To understand the indifference of Burma's military rulers to the suffering of cyclone Nargis survivors, look no further than the large gold lettering on the gates of the army's officer training school. It proclaims the young officers to be 'the Triumphant Elite of the Future', which sums up the attitude of the men who have run Burma for 46 years and regard themselves as above the people, with the perpetual right to tell them what to do. It's much the same in Zimbabwe where Robert Mugabe's recent campaign slogan was 'Get behind the fist' with a picture of his, firmly clenched. Mugabe's message - that his opponents are traitors to the liberation movement and not true Zimbabweans - was clear and those not behind the fist are liable to be crushed by it. In winning the war against white domination, he regards his Zanu PF party as also having won the right to rule indefinitely.

The two regimes have much in common besides decades in power and a deep-seated paranoia. The crisis in Burma lays bare how both regard their own survival, and enrichment, as paramount, no matter how many of their citizens die along the way. It's a common trait in authoritarian regimes. The Burmese army doesn't really think it is better able to deliver aid than the World Food Programme. But the regime is fearful of allowing in hordes of foreigners from countries it blames for Burma's problems because that would be an admission of its own failings and limitations. General Than Shwe and the rest of the junta know they are deeply unpopular and that only fear and a sense that the army is all-powerful is what keeps the population from rising up. So large numbers of Burmese who survived the cyclone are likely to die because their government, like the regime in Zimbabwe, is really afraid of its own people.

They were dying unnecessarily, through neglect, in Burma even without a cyclone.

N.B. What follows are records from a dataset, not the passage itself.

(* ===== verification/Queue.v ===== *)
(** * The queue of processes ([Kernel/queue.c])

    A singly linked list with a pointer to its last node.  The queue and its nodes live
    in typed stores keyed by address; their pages come from a [PageAllocator].  The code
    passes [sizeof] (16 bytes, for both structs) as the number of pages. *)

From S2P Require Import Prelude Structs Buddy World.

Record node := mkNode { n_elem : Z; n_next : Z }.
Record queue := mkQueue { q_first : Z; q_last : Z }.

Definition sizeof_node : Z := 16.
Definition sizeof_queue : Z := 16.

Section queue.
Context {H : Type} `{PageAllocator H}.

Record QState := mkQS {
  q_alloc : H;
  q_queues : gmap Z queue;
  q_nodes : gmap Z node;
}.
Implicit Types s : QState.

Definition q_allocPage (pages : Z) s : option (Z * QState) :=
  '(a, h) ← pa_alloc (q_alloc s) pages; Some (a, mkQS h (q_queues s) (q_nodes s)).
Definition q_deallocPage (a : Z) s : option QState :=
  '(_, h) ← pa_free (q_alloc s) a; Some (mkQS h (q_queues s) (q_nodes s)).
Definition set_queue (q : Z) (v : queue) s : QState := mkQS (q_alloc s) (<[q := v]> (q_queues s)) (q_nodes s).
Definition set_node (n : Z) (v : node) s : QState := mkQS (q_alloc s) (q_queues s) (<[n := v]> (q_nodes s)).

Definition create_queue s : option (Z * QState) :=
  '(q, s) ← q_allocPage sizeof_queue s;
  if q =? NULL then Some (NULL, s)
  else Some (q, set_queue q (mkQueue NULL NULL) s).

Definition is_empty (q : Z) s : option bool :=
  if q =? NULL then Some true else qu ← q_queues s !! q; Some (q_first qu =? NULL).

Definition enqueue (q elem : Z) s : option QState :=
  if q =? NULL then Some s
  else
    '(new_node, s) ← q_allocPage sizeof_node s;
    let s := set_node new_node (mkNode elem NULL) s in
    qu ← q_queues s !! q;
    if q_first qu =? NULL then Some (set_queue q (mkQueue new_node new_node) s)
    else
      la ← q_nodes s !! q_last qu;
      let s := set_node (q_last qu) (mkNode (n_elem la) new_node) s in
      Some (set_queue q (mkQueue (q_first qu) new_node) s).

Definition peek (q : Z) s : option Z :=
  e ← is_empty q s;
  if (e : bool) then Some NULL
  else qu ← q_queues s !! q; f ← q_nodes s !! q_first qu; Some (n_elem f).

Definition dequeue (q : Z) s : option (Z * QState) :=
  e ← is_empty q s;
  if (e : bool) then Some (NULL, s)
  else
    qu ← q_queues s !! q;
    let f := q_first qu in
    fn ← q_nodes s !! f;
    let elem := n_elem fn in
    let qu := mkQueue (n_next fn) (q_last qu) in
    let qu := if q_first qu =? NULL then mkQueue (q_first qu) NULL else qu in
    let s := set_queue q qu s in
    s ← q_deallocPage f s;
    Some (elem, s).

(** [while(!is_empty(q)) dequeue(q);] *)
Fixpoint destroy_loop (fuel : nat) (q : Z) s : option QState :=
  e ← is_empty q s;
  if (e : bool) then Some s
  else match fuel with
       | O => None
       | S fuel' => '(_, s) ← dequeue q s; destroy_loop fuel' q s
       end.

Definition destroy_queue (fuel : nat) (q : Z) s : option QState :=
  s ← destroy_loop fuel q s;
  q_deallocPage q s.

(** ** The queue as a list *)

(** From [a] the nodes [ns] (address and element) lead to [b], the last next pointer. *)
Fixpoint nodes_chain (m : gmap Z node) (a : Z) (ns : list (Z * Z)) (b : Z) : Prop :=
  match ns with
  | [] => a = b
  | (n, e) :: ns' => a = n ∧ n ≠ NULL ∧ ∃ nx, m !! n = Some (mkNode e nx) ∧ nodes_chain m nx ns' b
  end.

(** The queue at [q] holds the elements of [ns], in order. *)
Record queue_at s (q : Z) (ns : list (Z * Z)) : Prop := {
  qa_null : q ≠ NULL;
  qa_nodup : NoDup ns.*1;
  qa_queue : q_queues s !! q =
    Some (mkQueue (default NULL (fst <$> head ns)) (default NULL (fst <$> list.last ns)));
  qa_chain : nodes_chain (q_nodes s) (default NULL (fst <$> head ns)) ns NULL;
}.

(** Releasing a page succeeds (what the allocator does with it is its own business). *)
Definition frees_ok : Prop := ∀ h a, is_Some (pa_free h a).

Lemma nodes_chain_frame m m' a ns b :
  (∀ n, n ∈ ns.*1 → m' !! n = m !! n) → nodes_chain m a ns b → nodes_chain m' a ns b.
Proof.
  revert a. induction ns as [|[n e] ns IH]; intros a Hm; simpl; [done|].
  intros (-> & Hn & nx & Hnx & Hc). split; [done|]. split; [done|]. exists nx.
  rewrite Hm by (by left). split; [done|]. apply IH; [|done]. intros n' Hn'. apply Hm. by right.
Qed.

(** The chain of a non-empty list goes through its last node. *)
Lemma nodes_chain_snoc m a ns n e b :
  nodes_chain m a (ns ++ [(n, e)]) b ↔ nodes_chain m a ns n ∧ n ≠ NULL ∧ m !! n = Some (mkNode e b).
Proof.
  revert a. induction ns as [|[x y] ns IH]; intros a; simpl.
  - split; [intros (-> & ? & nx & ? & ->); done|]. intros (-> & ? & ?). split; [done|].
    split; [done|]. by exists b.
  - split.
    + intros (-> & Hx & nx & Hnx & Hc). apply IH in Hc as (Hc & Hn & Hm).
      split_and!; try done. by exists nx.
    + intros ((-> & Hx & nx & Hnx & Hc) & Hn & Hm). split; [done|]. split; [done|]. exists nx.
      split; [done|]. by apply IH.
Qed.

Lemma queue_is_empty s q ns : queue_at s q ns → is_empty q s = Some (bool_decide (ns = [])).
Proof.
  intros [Hn _ Hq Hc]. unfold is_empty. rewrite (proj2 (Z.eqb_neq _ _)) by done. rewrite Hq. simpl.
  destruct ns as [|[n e] ns]; simpl in *; [done|].
  destruct Hc as (_ & Hne & _). by rewrite (proj2 (Z.eqb_neq _ _)).
Qed.

Lemma enqueue_spec s q ns elem a h :
  queue_at s q ns → pa_alloc (q_alloc s) sizeof_node = Some (a, h) → a ≠ NULL → a ∉ ns.*1 →
  ∃ s', enqueue q elem s = Some s' ∧ queue_at s' q (ns ++ [(a, elem)]) ∧ q_alloc s' = h.
Proof.
  intros [Hn Hnd Hq Hc] Ha Hnull Hfresh. unfold enqueue, q_allocPage.
  rewrite (proj2 (Z.eqb_neq _ _)) by done. rewrite Ha. cbn [mbind option_bind q_queues set_node].
  rewrite Hq. cbn [mbind option_bind q_first q_last].
  assert (Hnd' : NoDup (ns ++ [(a, elem)]).*1).
  { rewrite fmap_app. apply list.NoDup_app. split; [done|]. split; [|apply NoDup_singleton].
    intros x Hx ->%list_elem_of_singleton. by apply Hfresh. }
  destruct ns as [|[n e] ns _] using rev_ind.
  - simpl. eexists. split; [done|]. split; [|done]. split; simpl; try done.
    + by rewrite lookup_insert_eq.
    + split; [done|]. split; [done|]. exists NULL. by rewrite lookup_insert_eq.
  - rewrite last_snoc. change (default NULL (fst <$> Some (n, e))) with n.
    assert (Hhead : default NULL (fst <$> head (ns ++ [(n, e)])) =? NULL = false).
    { apply Z.eqb_neq. destruct ns as [|[x y] ns]; simpl in *; by destruct Hc as (_ & ? & _). }
    rewrite Hhead. apply nodes_chain_snoc in Hc as (Hc & Hne & Hlast).
    assert (Hna : n ≠ a) by (intros ->; apply Hfresh; rewrite fmap_app, elem_of_app; right; by left).
    cbn [q_nodes set_node]. rewrite lookup_insert_ne by congruence. rewrite Hlast.
    cbn [mbind option_bind]. eexists. split; [done|]. split; [|done]. split; simpl; try done.
    + rewrite lookup_insert_eq, last_snoc. by destruct ns as [|[]].
    + apply nodes_chain_snoc. split; [|split; [done|rewrite lookup_insert_ne by done; by rewrite lookup_insert_eq]].
      replace (head ((ns ++ [(n, e)]) ++ [(a, elem)])) with (head (ns ++ [(n, e)])) by (by destruct ns).
      apply nodes_chain_snoc. split; [|split; [done|by rewrite lookup_insert_eq]].
      rewrite fmap_app in Hnd, Hfresh. apply list.NoDup_app in Hnd as (_ & Hout & _).
      eapply nodes_chain_frame; [|exact Hc]. intros x Hx.
      rewrite !lookup_insert_ne; [done|intros ->|intros ->].
      * apply Hfresh, elem_of_app. by left.
      * apply (Hout _ Hx). by left.
Qed.

Lemma dequeue_spec s q n e ns :
  frees_ok → queue_at s q ((n, e) :: ns) →
  ∃ s', dequeue q s = Some (e, s') ∧ queue_at s' q ns ∧ q_nodes s' = q_nodes s.
Proof.
  intros Hfree Hat. pose proof (queue_is_empty _ _ _ Hat) as Hem. destruct Hat as [Hn Hnd Hq Hc].
  unfold dequeue. rewrite Hem. cbn [mbind option_bind]. rewrite bool_decide_false by done.
  rewrite Hq. change (default NULL (fst <$> head ((n, e) :: ns))) with n.
  cbn [mbind option_bind q_first q_last]. simpl in Hc. destruct Hc as (_ & Hne & nx & Hnx & Hc). rewrite Hnx.
  cbn [mbind option_bind n_elem n_next q_first q_last].
  unfold q_deallocPage. cbn [q_alloc set_queue]. destruct (Hfree (q_alloc s) n) as [[r h] ->].
  cbn [mbind option_bind]. eexists. split; [done|]. split; [|done].
  apply list.NoDup_cons in Hnd as [_ Hnd]. 
  assert (Hhead : nx = default NULL (fst <$> head ns)).
  { destruct ns as [|[x y] ns]; simpl in *; [done|]. by destruct Hc as (-> & _). }
  split; simpl; try done; [|by rewrite <-Hhead].
  rewrite lookup_insert_eq. f_equal. destruct ns as [|[x y] ns].
  - simpl in *. subst nx. done.
  - simpl in Hc, Hhead. destruct Hc as (_ & Hx & _). subst nx. simpl.
    rewrite (proj2 (Z.eqb_neq _ _)) by done. done.
Qed.

(** The other queues are not touched. *)
Lemma enqueue_frame q e s s' q' : enqueue q e s = Some s' → q' ≠ q → q_queues s' !! q' = q_queues s !! q'.
Proof.
  unfold enqueue, q_allocPage. intros Hs Hne. destruct (q =? NULL); [by injection Hs as <-|].
  destruct (pa_alloc _ _) as [[a h]|]; [|done]. simpl in Hs. destruct (q_queues s !! q) as [qu|]; [|done]. simpl in Hs.
  destruct (q_first qu =? NULL); [injection Hs as <-; by apply lookup_insert_ne|].
  destruct (<[a:=_]> (q_nodes s) !! q_last qu) as [la|]; [|done]. injection Hs as <-. by apply lookup_insert_ne.
Qed.

Lemma dequeue_frame q e s s' q' : dequeue q s = Some (e, s') → q' ≠ q → q_queues s' !! q' = q_queues s !! q'.
Proof.
  unfold dequeue, q_deallocPage. intros Hs Hne. destruct (is_empty q s) as [[|]|]; [by injection Hs as _ <-| |done].
  simpl in Hs. destruct (q_queues s !! q) as [qu|]; [|done]. simpl in Hs. destruct (q_nodes s !! q_first qu) as [fn|]; [|done].
  simpl in Hs. destruct (pa_free _ _) as [[r h]|]; [|done]. injection Hs as _ <-. by apply lookup_insert_ne.
Qed.

Lemma destroy_loop_spec s q ns fuel :
  frees_ok → queue_at s q ns → (length ns ≤ fuel)%nat →
  ∃ s', destroy_loop fuel q s = Some s' ∧ queue_at s' q [].
Proof.
  intros Hfree. revert s ns. induction fuel as [|fuel IH]; intros s ns Hat Hf; cbn [destroy_loop];
    rewrite (queue_is_empty _ _ _ Hat); cbn [mbind option_bind].
  - destruct ns; [|simpl in Hf; lia]. by exists s.
  - destruct ns as [|[n e] ns]; [by exists s|]. rewrite bool_decide_false by done.
    destruct (dequeue_spec _ _ _ _ _ Hfree Hat) as (s' & -> & Hat' & _). cbn [mbind option_bind].
    apply (IH s' ns Hat'). simpl in Hf. lia.
Qed.
End queue.
Arguments QState : clear implicits.

(** ** First in, first out *)

Section fifo.
Context {H : Type} `{PageAllocatorLaws H}.
Implicit Types s : QState H.

Fixpoint enqueue_all (q : Z) (xs : list Z) s : option (QState H) :=
  match xs with [] => Some s | x :: xs' => s ← enqueue q x s; enqueue_all q xs' s end.

Fixpoint dequeue_all (n : nat) (q : Z) s : option (list Z * QState H) :=
  match n with
  | O => Some ([], s)
  | S n' => '(x, s) ← dequeue q s; '(xs, s) ← dequeue_all n' q s; Some (x :: xs, s)
  end.

Lemma enqueue_all_spec s q ns xs ps h :
  queue_at s q ns → alloc_seq (q_alloc s) (replicate (length xs) sizeof_node) = Some (ps, h) →
  NULL ∉ ps → NoDup ps → (∀ p, p ∈ ps → p ∉ ns.*1) →
  ∃ s', enqueue_all q xs s = Some s' ∧ queue_at s' q (ns ++ zip ps xs) ∧ length ps = length xs.
Proof.
  revert s ns ps. induction xs as [|x xs IH]; intros s ns ps Hat Hseq Hnull Hnd Hout; simpl in Hseq.
  { injection Hseq as <- <-. exists s. rewrite app_nil_r. done. }
  destruct (pa_alloc (q_alloc s) sizeof_node) as [[a h1]|] eqn:Ha; [|done]. simpl in Hseq.
  destruct (alloc_seq h1 _) as [[ps' h2]|] eqn:Hseq'; [|done]. simpl in Hseq. injection Hseq as <- <-.
  apply not_elem_of_cons in Hnull as [Hna Hnull]. apply list.NoDup_cons in Hnd as [Haps Hnd].
  destruct (enqueue_spec s q ns x a h1 Hat Ha) as (s1 & Hs1 & Hat1 & Hal1); [done|apply Hout; by left|].
  simpl. rewrite Hs1. simpl. rewrite <-Hal1 in Hseq'.
  destruct (IH s1 _ ps' Hat1 Hseq' Hnull Hnd) as (s' & Hs' & Hat' & Hlen).
  - intros p Hp. rewrite fmap_app, not_elem_of_app. split; [apply Hout; by right|].
    intros ->%list_elem_of_singleton. done.
  - exists s'. split; [done|]. rewrite <-app_assoc in Hat'. split; [done|]. simpl. by rewrite Hlen.
Qed.

Lemma dequeue_all_spec s q ns :
  frees_ok (H := H) → queue_at s q ns →
  ∃ s', dequeue_all (length ns) q s = Some (ns.*2, s') ∧ queue_at s' q [].
Proof.
  intros Hfree. revert s. induction ns as [|[n e] ns IH]; intros s Hat; [by exists s|].
  destruct (dequeue_spec _ _ _ _ _ Hfree Hat) as (s1 & Hd & Hat1 & _).
  destruct (IH s1 Hat1) as (s' & Hs' & Hat'). exists s'. simpl. rewrite Hd. simpl. rewrite Hs'. done.
Qed.

(** A queue is first in, first out: unless a page was missing, what is put into an
    empty queue comes out complete and in the same order, and the queue is empty again. *)
Theorem queue_fifo s q xs L :
  frees_ok (H := H) → queue_at s q [] → pa_inv (q_alloc s) L →
  ∃ ps h, alloc_seq (q_alloc s) (replicate (length xs) sizeof_node) = Some (ps, h) ∧
    (NULL ∈ ps ∨ ∃ s1 s2, enqueue_all q xs s = Some s1 ∧
       peek q s1 = Some (default NULL (head xs)) ∧
       dequeue_all (length xs) q s1 = Some (xs, s2) ∧ queue_at s2 q []).
Proof.
  intros Hfree Hat Hinv.
  destruct (alloc_seq_spec (q_alloc s) L (replicate (length xs) sizeof_node) Hinv)
    as (ps & h & Hseq & Hps).
  { intros n Hn. apply elem_of_replicate in Hn as [-> _]. by vm_compute. }
  exists ps, h. split; [done|]. destruct (decide (NULL ∈ ps)) as [Hnull|Hnull]; [by left|]. right.
  destruct Hps as [|(L' & _ & _ & Hnd & _)]; [done|].
  destruct (enqueue_all_spec s q [] xs ps h Hat Hseq Hnull Hnd) as (s1 & Hs1 & Hat1 & Hlen).
  { intros p _. apply not_elem_of_nil. }
  destruct (dequeue_all_spec s1 q _ Hfree Hat1) as (s2 & Hs2 & Hat2). exists s1, s2.
  rewrite app_nil_l in Hs2. rewrite length_zip, Hlen, Nat.min_id in Hs2.
  rewrite snd_zip in Hs2 by lia. split; [done|]. split; [|done].
  unfold peek. rewrite (queue_is_empty _ _ _ Hat1). cbn [mbind option_bind].
  destruct ps as [|p ps], xs as [|x xs]; simpl in Hlen; try done.
  rewrite bool_decide_false by done. rewrite (qa_queue _ _ _ Hat1).
  pose proof (qa_chain _ _ _ Hat1) as Hc. simpl in *. destruct Hc as (_ & _ & nx & -> & _). done.
Qed.

(** [destroy_queue] empties the queue and gives back its page, however long it is. *)
Theorem destroy_queue_correct s q ns fuel :
  frees_ok (H := H) → queue_at s q ns → (length ns ≤ fuel)%nat →
  ∃ s1 s2 r, destroy_loop fuel q s = Some s1 ∧ queue_at s1 q [] ∧
    destroy_queue fuel q s = Some s2 ∧ pa_free (q_alloc s1) q = Some (r, q_alloc s2).
Proof.
  intros Hfree Hat Hf. destruct (destroy_loop_spec s q ns fuel Hfree Hat Hf) as (s1 & Hs1 & Hat1).
  destruct (Hfree (q_alloc s1) q) as [[r h] Hh].
  eexists s1, _, r. split; [done|]. split; [done|]. unfold destroy_queue. rewrite Hs1.
  cbn [mbind option_bind]. unfold q_deallocPage. rewrite Hh. done.
Qed.
End fifo.

(** ** Witnesses *)

Lemma bump_frees : frees_ok (H := Z).
Proof. intros h a. by eexists. Qed.

(** An empty queue at 4096. *)
Definition empty_demo : QState Z := mkQS 8192 {[ 4096 := mkQueue NULL NULL ]} ∅.

Lemma empty_demo_at : queue_at empty_demo 4096 [].
Proof. split; [done|constructor|done|done]. Qed.

Lemma queue_fifo_witness :
  ∃ s1 s2, enqueue_all 4096 [7; 8; 9] empty_demo = Some s1 ∧
    dequeue_all 3 4096 s1 = Some ([7; 8; 9], s2).
Proof.
  destruct (queue_fifo empty_demo 4096 [7; 8; 9] [] bump_frees empty_demo_at) as (ps & h & Hps & Hr).
  { split; [by vm_compute|]. intros q t Hqt. by apply elem_of_nil in Hqt. }
  destruct Hr as [Hn|(s1 & s2 & H1 & _ & H2 & _)]; [|by exists s1, s2].
  exfalso. injection Hps as <- _. rewrite !elem_of_cons in Hn.
  unfold NULL, sizeof_node, PAGE_SIZE in Hn. destruct Hn as [?|[?|[?|Hn]]]; [lia..|by apply elem_of_nil in Hn].
Defined.

Lemma destroy_queue_correct_witness :
  ∃ s1 s2 r, destroy_loop 1 4096 empty_demo = Some s1 ∧ queue_at s1 4096 [] ∧
    destroy_queue 1 4096 empty_demo = Some s2 ∧ pa_free (q_alloc s1) 4096 = Some (r, q_alloc s2).
Proof.
  apply (destroy_queue_correct empty_demo 4096 [] 1 bump_frees empty_demo_at). simpl. lia.
Defined.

Health care is dire. Hospitals are ill-equipped and antiquated. Parts of the country were fed by the WFP long before Nargis hit. Burmese live about 15 years less than people in Thailand or Vietnam. Not that the generals show any concern so long as they are building mansions from the profits of Burma's natural gas. Zimbabweans are dying in vast numbers too, with the lowest life expectancy in the world because of acute shortages of food, medicines and work, while the Zanu PF elite enriches itself. It's the same callous disregard for life shown by authoritarian regimes from Mobutu Sese Seko's decades of derelict rule in Zaire to successive Nigerian military juntas that plundered billions of dollars from their nation's vast oil wealth while its people struggled to survive.

For all that, the regimes in Burma and Zimbabwe feel the need to seek legitimacy through the ballot box. The results might be rigged or coerced, but Robert Mugabe and Than Shwe still want to be able to tell the world they are acting in the name of the people. So Zimbabwe held an election in March, Mugabe sat on the results for weeks and, even after admitting he lost, continues to cling to power by delaying a second round of voting while his forces kill and maim in an effort to break support for the opposition. Burma's junta pressed ahead yesterday with a referendum on a new constitution effectively designed to extend military rule. Given a free vote, it's likely that a majority of Burmese would opt to get the soldiers out of government. The army knows that and has resorted to an extensive campaign of intimidation and nationalist propaganda to win and it probably will. But for all claims to be serving the interests of the people, Zimbabweans and Burmese know that their rulers are only serving themselves.